------ Material supplied

(** X7.  When the file is there and the library gives pages of which
    one has text, the function returns what [normalize] gives for the
    page texts, prints nothing and leaves files, chat and session as
    they are. *)
Theorem extract_returns_normalized_text pypdf pdf_path w b texts :
  fs w !! pdf_path = Some b ->
  pypdf b = Returns (document texts) ->
  readable texts <> [] ->
  let o := fst (extract_and_clean_text_from_pdf pypdf pdf_path w) in
  let w' := snd (extract_and_clean_text_from_pdf pypdf pdf_path w) in
  o = normalize texts /\ o = Returns (clean (join [LF] (readable texts))) /\
  stdout w' = stdout w /\ fs w' = fs w /\ outbox w' = outbox w /\
  user_session w' = user_session w.
Proof.
  intros Hf Hb Hr. cbv zeta.
  destruct (extract_and_clean_text_from_pdf pypdf pdf_path w) as [o w'] eqn:E.
  apply (extract_run _ _ _ _ _ _ Hf) in E as (? & ? & ? & _ & E).
  unfold pdf_text in E. rewrite Hb, pages_outcome_document in E.
  assert (Hn : normalize texts = Returns (clean (join [LF] (readable texts)))).
  { rewrite normalize_unfold.
    rewrite (bool_decide_eq_false_2 (texts = [])) by (intros Ht; by rewrite Ht in Hr).
    by rewrite bool_decide_eq_false_2. }
  rewrite Hn in E. destruct E as [-> ?]. simpl. by split_and!.
Qed.

Lemma extract_returns_normalized_text_witness :
  let pypdf : pdf_library := fun _ => Returns (document [lit "Intro-"; []; lit "duction 1"]) in
  let w := set_fs {[ lit "/tmp/a.pdf" := [] ]} empty_world in
  let o := fst (extract_and_clean_text_from_pdf pypdf (lit "/tmp/a.pdf") w) in
  let w' := snd (extract_and_clean_text_from_pdf pypdf (lit "/tmp/a.pdf") w) in
  o = normalize [lit "Intro-"; []; lit "duction 1"] /\
  o = Returns (clean (join [LF] (readable [lit "Intro-"; []; lit "duction 1"]))) /\
  stdout w' = stdout w /\ fs w' = fs w /\ outbox w' = outbox w /\
  user_session w' = user_session w.
Proof.
  intros pypdf w.
  apply (extract_returns_normalized_text pypdf (lit "/tmp/a.pdf") w []
           [lit "Intro-"; []; lit "duction 1"]).
  - apply lookup_singleton_eq.
  - reflexivity.
  - vm_compute. discriminate.
Defined.

Lemma extract_reraises_empty_document_witness :
  let pypdf : pdf_library := fun _ => Returns (document [[]; []]) in
  let w := set_fs {[ lit "/tmp/a.pdf" := [] ]} empty_world in
  exists w' msg,
    extract_and_clean_text_from_pdf pypdf (lit "/tmp/a.pdf") w
      = (Raises (Exc ValueError UNREADABLE), w') /\
    stdout w' = stdout w ++ [lit "Error extracting text from PDF: " ++ msg] /\
    (msg = NO_PAGES \/ msg = NO_TEXT).
Proof.
  intros pypdf w.
  apply (extract_reraises_empty_document pypdf (lit "/tmp/a.pdf") w [] [[]; []]).
  - apply lookup_singleton_eq.
  - reflexivity.
  - by repeat constructor.
Defined.

(** X9.  Whatever the file system and the library do, the function
    either returns a text and prints nothing, or raises the one generic
    [ValueError] and prints one line; it never changes a file, the chat
    or the session. *)
Theorem extract_outcomes pypdf pdf_path w :
  let o := fst (extract_and_clean_text_from_pdf pypdf pdf_path w) in
  let w' := snd (extract_and_clean_text_from_pdf pypdf pdf_path w) in
  fs w' = fs w /\ outbox w' = outbox w /\ user_session w' = user_session w /\
  ((exists r, o = Returns r /\ stdout w' = stdout w) \/
   (o = Raises (Exc ValueError UNREADABLE) /\ exists line, stdout w' = stdout w ++ [line])).
Proof.
  cbv zeta.
  destruct (extract_and_clean_text_from_pdf pypdf pdf_path w) as [o w'] eqn:E. simpl.
  destruct (fs w !! pdf_path) as [b|] eqn:Hf.
  - pose proof (extract_run _ _ _ _ _ _ Hf E) as (Hfs & Hob & Hus & _ & E').
    split_and!; try done. destruct (pdf_text pypdf b) as [r|e]; destruct E' as [-> Hso]; eauto.
  - revert E. unfold extract_and_clean_text_from_pdf, try_except, bind at 1, PdfReader.
    rewrite Hf. intros [= <- <-]. split_and!; try done. right. split; [done|]. by eexists.
Qed.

------------

The answer should be the exact lines running from the line containing "- pose proof" to the last line of the entries, with nothing else.

  - pose proof (extract_run _ _ _ _ _ _ Hf E) as (Hfs & Hob & Hus & _ & E').
    split_and!; try done. destruct (pdf_text pypdf b) as [r|e]; destruct E' as [-> Hso]; eauto.
  - revert E. unfold extract_and_clean_text_from_pdf, try_except, bind at 1, PdfReader.
    rewrite Hf. intros [= <- <-]. split_and!; try done. right. split; [done|]. by eexists.
Qed.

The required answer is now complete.